**What you have to do**: In the reply, include exactly the lines of the entries below from the first to the line with "Ok (write writer)", that line included.

___ Data supplied

(** X15. When the extract tab shows its preview line, pressing the button does
    not give "Please enter at least one page number.": the request reaches
    [extract_pages]. When that succeeds on a file that decodes, the line
    announced exactly the number of pages put into the output, followed by
    the tokens joined with a comma and a space. *)
Theorem extract_preview_consistent
    (file : File) (extract_pages_input line : string) :
  extract_preview extract_pages_input = Some line ->
  extract_btn PdfReader write file extract_pages_input <> NoPagesSpecified
  /\ (forall pages writer,
         PdfReader file = Ok pages ->
         extract_loop pages (Z.of_nat (List.length pages))
           (page_tokens extract_pages_input) [] = Ok writer ->
         extract_pages PdfReader write file extract_pages_input
         = Ok (write writer)
         /\ line = ("**Will extract " ++ Py.str (Z.of_nat (List.length writer))
                    ++ " page(s):** "
                    ++ String.concat ", " (page_tokens extract_pages_input))%string).
Proof.
  unfold extract_preview.
  destruct (Py.is_empty extract_pages_input) eqn:E1; [discriminate|].
  destruct (page_tokens extract_pages_input) as [|t ts] eqn:Et;
    [discriminate|].
  intros H; inversion H; subst line; clear H.
  assert (E2 : Py.is_empty (Py.strip extract_pages_input) = false).
  { apply is_empty_false. intros Hs. apply strip_empty_iff in Hs.
    apply page_tokens_whitespace in Hs. congruence. }
  split.
  - unfold extract_btn. rewrite E1, E2. cbn [orb].
    destruct (extract_pages PdfReader write file extract_pages_input);
      discriminate.
  - intros pages writer Hr Hloop. split.
    + unfold extract_pages. rewrite Hr. cbn [bind]. rewrite Et, Hloop.
      reflexivity.
    + pose proof (extract_loop_ok_good _ _ _ _ Hloop) as Hgood.
      destruct (extract_loop_good pages _ Hgood) as (out & Hout & Hl).
      specialize (Hl [] []). rewrite app_nil_r in Hl.
      rewrite Hl in Hloop. inversion Hloop; subst writer.
      apply Forall2_length in Hout. rewrite <- Hout. reflexivity.
Qed.

End ExtractPreview.

Lemma extract_preview_consistent_witness :
  extract_preview " 3, 1 ,,1" = Some "**Will extract 3 page(s):** 3, 1, 1"
  /\ Demo.extract_button [10; 20; 30]%nat " 3, 1 ,,1" <> NoPagesSpecified.
Proof.
  split; [reflexivity|].
  apply (proj1 (extract_preview_consistent Demo.reader Demo.writer
                  [10; 20; 30]%nat " 3, 1 ,,1"
                  "**Will extract 3 page(s):** 3, 1, 1" eq_refl)).
Defined.

(** ** The operations together *)

Lemma is_digit_not_space (c : ascii) :
  Py.is_digit c = true -> Py.is_space c = false.
Proof.
  unfold Py.is_digit, Py.is_space. intros H.
  apply andb_prop in H as [H1 H2].
  apply Nat.leb_le in H1. apply Nat.leb_le in H2.
  apply orb_false_intro; apply andb_false_iff.
  - right. apply Nat.leb_gt. lia.
  - right. apply Nat.leb_gt. lia.
Qed.

Lemma rstrip_digits (s : string) : Py.all_digits s = true -> Py.rstrip s = s.
Proof.
  induction s as [|x s IH]; simpl; [reflexivity|].
  intros H. apply andb_prop in H as [Hx Hs]. rewrite (IH Hs).
  destruct s; [|reflexivity]. now rewrite (is_digit_not_space x Hx).
Qed.
(** * Sculpt engine core: symmetry passes, flood fill, brush tests,
      face sets and fake neighbours

    A shallow embedding of the parts of
    [source/blender/editors/sculpt_paint/sculpt.c] that the specification
    speaks about, with the properties proved (or refuted) on it.

    Conventions.
    - C [int] and [char] values are integers of [Z]; every operation used
      here stays far from the ends of the machine range, except [abs], whose
      argument is required to differ from [INT_MIN] where that matters.
    - C [float] values are idealised as real numbers ([R]): rounding,
      infinities and NaN are outside the model.  The brush tests are the
      exception: rounding can turn their comparisons, so there a [float] is
      an IEEE 754 binary32 value.
    - Arrays are lists read with [!!] and written with [<[ _ := _ ]>]. *)

From Stdlib Require Import ZArith Reals Lra Lia Psatz Bool List.
From Stdlib Require SpecFloat.
From stdpp Require Import base list.

(* ===================================================================== *)
(** ** Shared types *)
(* ===================================================================== *)

(** The three mesh backends, [BKE_pbvh_type]. *)
Inductive PBVHType := PBVH_FACES | PBVH_GRIDS | PBVH_BMESH.

(** A vertex reference [PBVHVertRef] is its field [i]: an index for the
    face and grid backends, an address for BMesh.  [PBVH_REF_NONE] is the
    reference to nothing; the source initialises one as [-1] (sculpt.c,
    8988) and tests it against [PBVH_REF_NONE]. *)
Definition PBVHVertRef := Z.
Definition PBVH_REF_NONE : Z := -1.

(** Reading [a[i]] and writing [a[i] = x] for an [int] index; nothing
    is read or written outside the array. *)
Definition rd {A} (a : list A) (i : Z) : option A :=
  if (i <? 0)%Z then None else a !! Z.to_nat i.

Definition wr {A} (a : list A) (i : Z) (x : A) : list A :=
  if (i <? 0)%Z then a else <[Z.to_nat i := x]> a.

(** Comparisons of [float] values, as C conditions. *)
Definition float_lt (a b : R) : bool := if Rlt_dec a b then true else false.
Definition float_le (a b : R) : bool := if Rle_dec a b then true else false.
Definition float_gt (a b : R) : bool := float_lt b a.

(** Points and vectors, [float[3]]. *)
Definition vec3 : Type := R * R * R.

(** Modelled from the spec: [len_squared_v3v3] belongs to the math library,
    outside the sources at hand; it is the squared Euclidean distance. *)
Definition len_squared_v3v3 (a b : vec3) : R :=
  let '(ax, ay, az) := a in
  let '(bx, by_, bz) := b in
  ((ax - bx) * (ax - bx) + (ay - by_) * (ay - by_) + (az - bz) * (az - bz))%R.

(** *** Arrays *)

Lemma rd_wr_eq {A} (a : list A) (i : Z) (x : A) :
  (0 <= i < Z.of_nat (length a))%Z -> rd (wr a i x) i = Some x.
Proof.
  intros Hi. unfold rd, wr.
  rewrite (proj2 (Z.ltb_ge i 0)) by lia.
  apply list_lookup_insert_eq. lia.
Qed.

Lemma rd_wr_ne {A} (a : list A) (i j : Z) (x : A) :
  i <> j -> rd (wr a i x) j = rd a j.
Proof.
  intros Hne. unfold rd, wr.
  destruct (j <? 0)%Z eqn:Ej; [reflexivity|].
  destruct (i <? 0)%Z eqn:Ei; [reflexivity|].
  apply Z.ltb_ge in Ei, Ej.
  apply list_lookup_insert_ne. lia.
Qed.

Lemma length_wr {A} (a : list A) (i : Z) (x : A) : length (wr a i x) = length a.
Proof. unfold wr. destruct (i <? 0)%Z; [reflexivity | apply length_insert]. Qed.

Lemma rd_replicate {A} (n : nat) (x y : A) (i : Z) :
  rd (replicate n x) i = Some y -> y = x.
Proof.
  unfold rd. destruct (i <? 0)%Z; [discriminate|].
  intros H. apply lookup_replicate in H. tauto.
Qed.

(** *** Comparisons *)

Lemma float_lt_true a b : float_lt a b = true <-> (a < b)%R.
Proof.
  unfold float_lt. destruct (Rlt_dec a b) as [H|H]; split; intros H'.
  - exact H.
  - reflexivity.
  - discriminate H'.
  - contradiction.
Qed.

Lemma float_lt_false a b : float_lt a b = false <-> (b <= a)%R.
Proof.
  unfold float_lt. destruct (Rlt_dec a b) as [H|H]; split; intros H'.
  - discriminate H'.
  - exfalso. lra.
  - lra.
  - reflexivity.
Qed.



Lemma float_gt_true a b : float_gt a b = true <-> (b < a)%R.
Proof. apply float_lt_true. Qed.

Lemma float_gt_false a b : float_gt a b = false <-> (a <= b)%R.
Proof. apply float_lt_false. Qed.

Lemma float_gt_min x y c : float_gt (Rmin x y) c = float_gt x c && float_gt y c.
Proof.
  destruct (float_gt x c) eqn:Ex, (float_gt y c) eqn:Ey; simpl;
    rewrite ?float_gt_true, ?float_gt_false in *;
    unfold Rmin; destruct (Rle_dec x y); lra.
Qed.

Lemma float_gt_max x y c : float_gt (Rmax x y) c = float_gt x c || float_gt y c.
Proof.
  destruct (float_gt x c) eqn:Ex, (float_gt y c) eqn:Ey; simpl;
    rewrite ?float_gt_true, ?float_gt_false in *;
    unfold Rmax; destruct (Rle_dec x y); lra.
Qed.

(** *** Distances *)

Lemma len_squared_nonneg a b : (0 <= len_squared_v3v3 a b)%R.
Proof.
  destruct a as [[ax ay] az], b as [[bx by_] bz]. simpl.
  pose proof (Rle_0_sqr (ax - bx)). pose proof (Rle_0_sqr (ay - by_)).
  pose proof (Rle_0_sqr (az - bz)). unfold Rsqr in *. lra.
Qed.

Lemma len_squared_same a : len_squared_v3v3 a a = 0%R.
Proof. destruct a as [[ax ay] az]. simpl. ring. Qed.

Lemma len_squared_zero a b : len_squared_v3v3 a b = 0%R <-> a = b.
Proof.
  destruct a as [[ax ay] az], b as [[bx by_] bz]. simpl. split.
  - intros H.
    pose proof (Rle_0_sqr (ax - bx)) as Hx. pose proof (Rle_0_sqr (ay - by_)) as Hy.
    pose proof (Rle_0_sqr (az - bz)) as Hz. unfold Rsqr in *.
    assert (Ex : ((ax - bx) * (ax - bx) = 0)%R) by lra.
    assert (Ey : ((ay - by_) * (ay - by_) = 0)%R) by lra.
    assert (Ez : ((az - bz) * (az - bz) = 0)%R) by lra.
    apply Rsqr_0_uniq in Ex, Ey, Ez.
    f_equal; [f_equal|]; lra.
  - intros [= -> -> ->]. ring.
Qed.

(** For non-negative reals, comparing squares is comparing the values. *)
Lemma sqrt_lt_square d m :
  (0 <= d)%R -> (0 <= m)%R -> (d < m * m)%R <-> (sqrt d < m)%R.
Proof.
  intros Hd Hm. split; intros H.
  - rewrite <- (sqrt_square m) by exact Hm. apply sqrt_lt_1_alt. lra.
  - rewrite <- (sqrt_sqrt d) by exact Hd.
    pose proof (sqrt_pos d) as Hs.
    apply Rmult_le_0_lt_compat; assumption.
Qed.


(* ===================================================================== *)
(** ** Symmetry passes *)
(* ===================================================================== *)

Module Symmetry.

(** [bool SCULPT_is_symmetry_iteration_valid(char i, char symm)]
    (sculpt.c, 2410).  A C integer used as a truth value is true when it is
    not zero. *)
Definition SCULPT_is_symmetry_iteration_valid (i symm : Z) : bool :=
  (i =? 0)%Z
  || (negb (Z.land symm i =? 0)%Z
      && (negb (symm =? 5)%Z || negb (i =? 3)%Z)
      && (negb (symm =? 6)%Z || (negb (i =? 3)%Z && negb (i =? 5)%Z))).

(** The rule in the words of the specification: [i] is a bit-subset of
    [symm], and is not one of the redundant combined passes. *)
Definition is_bit_subset (i symm : Z) : bool := (Z.land i symm =? i)%Z.

Definition redundant_pass (i symm : Z) : bool :=
  ((symm =? 5)%Z && (i =? 3)%Z)
  || ((symm =? 6)%Z && ((i =? 3)%Z || (i =? 5)%Z)).

Definition spec_valid (i symm : Z) : bool :=
  (i =? 0)%Z || (is_bit_subset i symm && negb (redundant_pass i symm)).

(** The values [0 .. symm] of the loop variable of
    [for (i = 0; i <= symm; i++)]; none when [symm] is negative. *)
Definition passes (symm : Z) : list Z := map Z.of_nat (seq 0 (Z.to_nat (symm + 1))).

(** The passes the symmetry driver runs for [symm]: the loop
    [for (i = 0; i <= symm; i++) if (!valid(i, symm)) continue; ...]. *)
Definition valid_passes (symm : Z) : list Z :=
  filter (fun i => SCULPT_is_symmetry_iteration_valid i symm = true) (passes symm).

Lemma elem_of_passes i symm :
  (0 <= symm)%Z -> i ∈ passes symm <-> (0 <= i <= symm)%Z.
Proof.
  intros Hs. unfold passes. rewrite list_elem_of_fmap. split.
  - intros (n & -> & Hn). apply elem_of_seq in Hn. lia.
  - intros Hi. exists (Z.to_nat i). split; [lia|]. apply elem_of_seq. lia.
Qed.
(** C9.  The name that [get_export_buttons] hands to [reverse] for an
    entry is the name under which [get_urls] registers that entry's route,
    qualified by the admin namespace ["admin:"]: resolving names by
    identity, the links of the buttons are, position by position, the
    qualified names of the generated routes.  So the name of every button
    of a configuration is the name of a route that [get_urls] returns for
    the same configuration.  (Whether the host then builds a URL for that
    name is the host's matter: it also depends on the route's pattern.) *)
Theorem button_names_are_registered (self : ExportableAdmin)
    (request : Request) :
  (exists buttons,
     get_export_buttons (fun viewname => inr viewname) self request
       = inr buttons /\
     map (fun b => Some (snd b)) buttons
       = map (fun r => String.append "admin:" <$> route_name r)
             (new_urls self)) /\
  (forall n, n ∈ export_names self ->
     exists r,
       r ∈ get_urls self /\
       route_name r = Some (export_route_name self n) /\
       export_viewname self n = "admin:" +:+ export_route_name self n).
Proof.
  split.
  - unfold get_export_buttons.
    rewrite (comprehension_ext _
      (fun x => inr ("Export " +:+ fst x, export_viewname self (fst x))))
      by (by intros [n d]).
    rewrite comprehension_total. simpl.
    rewrite (comprehension_total
      (fun t => ("Export " +:+ upper t, export_viewname self t))). simpl.
    eexists. split; [reflexivity |].
    rewrite new_urls_eq, !map_app, !map_map. f_equal.
    apply map_ext. by intros [n d].
  - intros n Hn. apply list_elem_of_In in Hn.
    destruct (export_name_registered self n Hn) as (r & Hr & Hname).
    exists r. split; [by apply list_elem_of_In |]. split; [done |].
    apply export_viewname_route_name.
Qed.

Lemma button_names_are_registered_witness :
  exists r,
    r ∈ get_urls Examples.multi_admin /\
    route_name r = Some "blog_article_export_pipe" /\
    export_viewname Examples.multi_admin "Pipe"
    = "admin:blog_article_export_pipe".
Proof.
  destruct (button_names_are_registered Examples.multi_admin
              Examples.plain_request) as [_ H].
  apply (H "Pipe"). apply list_elem_of_In. simpl. tauto.
Defined.

(** ** Writing the sheet *)

Section SheetRow.
Context {A : Type} (r : nat) (g : A -> string).

(** One pass of [for j, x in enumerate(l): sht.write(r, j, g(x))], with the
    count starting at [k]. *)
Let write_row (k : nat) (l : list A) (sht : Sheet) : Sheet :=
  foldl (fun sht '(j, x) => put_cell sht r j (g x)) sht
        (enumerate_from k l).

Lemma write_row_other_row k l sht r' c :
  r' ≠ r -> cells (write_row k l sht) !! (r', c) = cells sht !! (r', c).
Proof.
  intros Hr. revert k sht. induction l as [|x l IH]; intros k sht; [done |].
  unfold write_row in *. simpl. rewrite IH. simpl.
  apply lookup_insert_ne. congruence.
Qed.

Lemma write_row_before k l sht c :
  c < k -> cells (write_row k l sht) !! (r, c) = cells sht !! (r, c).
Proof.
  revert k sht. induction l as [|x l IH]; intros k sht Hc; [done |].
  unfold write_row in *. simpl. rewrite IH by lia. simpl.
  apply lookup_insert_ne. intros [= ?]. lia.
Qed.

Lemma write_row_lookup k l sht j :
  cells (write_row k l sht) !! (r, k + j) =
  match l !! j with
  | Some x => Some (g x)
  | None => cells sht !! (r, k + j)
  end.
Proof.
  revert k sht j. induction l as [|x l IH]; intros k sht j; [done |].
  unfold write_row in *. simpl. destruct j as [|j]; simpl.
  - rewrite Nat.add_0_r.
    change (foldl _ ?s (enumerate_from (S k) l))
      with (write_row (S k) l s).
    rewrite write_row_before by lia. simpl. apply lookup_insert_eq.
  - replace (k + S j) with (S k + j) by lia. rewrite IH.
    destruct (l !! j); [done |]. simpl.
    apply lookup_insert_ne. intros [= ?]. lia.
Qed.

Lemma write_row_name k l sht :
  sheet_name (write_row k l sht) = sheet_name sht.
Proof.
  revert k sht. induction l as [|x l IH]; intros k sht; [done |].
  unfold write_row in *. simpl. by rewrite IH.
Qed.

End SheetRow.

Lemma header_written_lookup (meta : Options) (display : list string)
    (sht : Sheet) r j :
  cells (header_written meta display sht) !! (r, j) =
  match r, display !! j with
  | 0, Some f => Some (get_verbose_name meta f)
  | _, _ => cells sht !! (r, j)
  end.
Proof.
  unfold header_written, enumerate. destruct r as [|r].
  - apply (write_row_lookup 0 (get_verbose_name meta) 0 display sht j).
  - by apply (write_row_other_row 0 (get_verbose_name meta) 0 display sht).
Qed.

Lemma record_written_lookup (display : list string) (i : nat) (row : Row)
    (sht : Sheet) r j :
  cells (record_written display i row sht) !! (r, j) =
  match decide (r = i + 1), display !! j with
  | left _, Some f => Some (unicode (getattr_default row f (Str "")))
  | _, _ => cells sht !! (r, j)
  end.
Proof.
  unfold record_written, enumerate. destruct (decide (r = i + 1)) as [->|Hr].
  - apply (write_row_lookup (i + 1)
             (fun f => unicode (getattr_default row f (Str "")))
             0 display sht j).
  - by apply (write_row_other_row (i + 1)
                (fun f => unicode (getattr_default row f (Str "")))
                0 display sht).
Qed.

Lemma records_written_from_lookup (display : list string) (k : nat)
    (queryset : QuerySet) (sht : Sheet) r j :
  cells (foldl (fun sht '(i, row) => record_written display i row sht)
               sht (enumerate_from k queryset)) !! (r, j) =
  match queryset !! (r - (k + 1)), display !! j with
  | Some row, Some f =>
      if decide (k + 1 <= r)%nat
      then Some (unicode (getattr_default row f (Str "")))
      else cells sht !! (r, j)
  | _, _ => cells sht !! (r, j)
  end.
Proof.
  revert k sht. induction queryset as [|row qs IH]; intros k sht.
  - simpl. by destruct (display !! j).
  - simpl. rewrite IH, record_written_lookup.
    destruct (decide (r = k + 1)) as [->|Hne].
    + replace (k + 1 - (S k + 1)) with 0 by lia.
      replace (k + 1 - (k + 1)) with 0 by lia. simpl.
      destruct (qs !! 0), (display !! j); try done;
        repeat case_decide; try done; lia.
    + destruct (decide (k + 1 <= r)%nat) as [Hle|Hgt].
      * replace (r - (k + 1)) with (S (r - (S k + 1))) by lia. simpl.
        destruct (qs !! (r - S (k + 1))), (display !! j); try done.
        case_decide; [done | lia].
      * replace (r - (S k + 1)) with 0 by lia.
        replace (r - (k + 1)) with 0 by lia. simpl.
        destruct (qs !! 0), (display !! j); try done.
        case_decide; [lia | done].
Qed.
(** What one pass leaves in the trace: at most one fetch, and an
    emission only after a fetch. *)
Lemma tick_trace_counts (env : tick_env) (last_modified_time : float) :
  let t := (tick py_float float_repr arts env last_modified_time).2 in
  (length (emissions t) <= fetches t)%nat /\ (fetches t <= 1)%nat.
Proof.
  rewrite tick_cases.
  destruct (getmtime env) as [current|e]; [|cbn; lia].
  destruct (last_modified_time <? current); [|cbn; lia].
  destruct (truthy _) as [nets|]; [|cbn; lia].
  pose proof (process_wifi_data_trace py_float float_repr arts nets) as Ht.
  destruct (process_wifi_data _ _ _ nets) as [t [report|e]]; simpl in Ht;
    [destruct (emit env report)|]; cbv zeta; simpl snd;
    change (EvFetch WIFI_DATA_FILE :: t ++ ?l)
      with ([EvFetch WIFI_DATA_FILE] ++ t ++ l);
    rewrite !emissions_app, !fetches_app, !length_app;
    destruct Ht as [-> | [f ->]]; cbn; lia.
Qed.

(** X6: a change is broadcast once. After a pass that moved the marker,
    a pass that finds the file with the same modification time neither
    fetches nor emits: it sleeps a second and keeps the marker. *)
Theorem change_broadcast_once (env env' : tick_env) (last_modified_time : float) :
  (tick py_float float_repr arts env last_modified_time).1 <> last_modified_time ->
  getmtime env' = getmtime env ->
  tick py_float float_repr arts env'
    (tick py_float float_repr arts env last_modified_time).1
  = ((tick py_float float_repr arts env last_modified_time).1, [EvSleep 1]).
Proof.
  intros Hmoved Hsame.
  destruct (tick_marker_moves _ _ _ _ _ Hmoved)
    as (current & nets & t & report & Hm & _ & _ & _ & _ & ->).
  simpl. rewrite tick_cases, Hsame, Hm, float_ltb_irrefl. reflexivity.
Qed.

______

**Answer space**:
(** X15. When the extract tab shows its preview line, pressing the button does
    not give "Please enter at least one page number.": the request reaches
    [extract_pages]. When that succeeds on a file that decodes, the line
    announced exactly the number of pages put into the output, followed by
    the tokens joined with a comma and a space. *)
Theorem extract_preview_consistent
    (file : File) (extract_pages_input line : string) :
  extract_preview extract_pages_input = Some line ->
  extract_btn PdfReader write file extract_pages_input <> NoPagesSpecified
  /\ (forall pages writer,
         PdfReader file = Ok pages ->
         extract_loop pages (Z.of_nat (List.length pages))
           (page_tokens extract_pages_input) [] = Ok writer ->
         extract_pages PdfReader write file extract_pages_input
         = Ok (write writer)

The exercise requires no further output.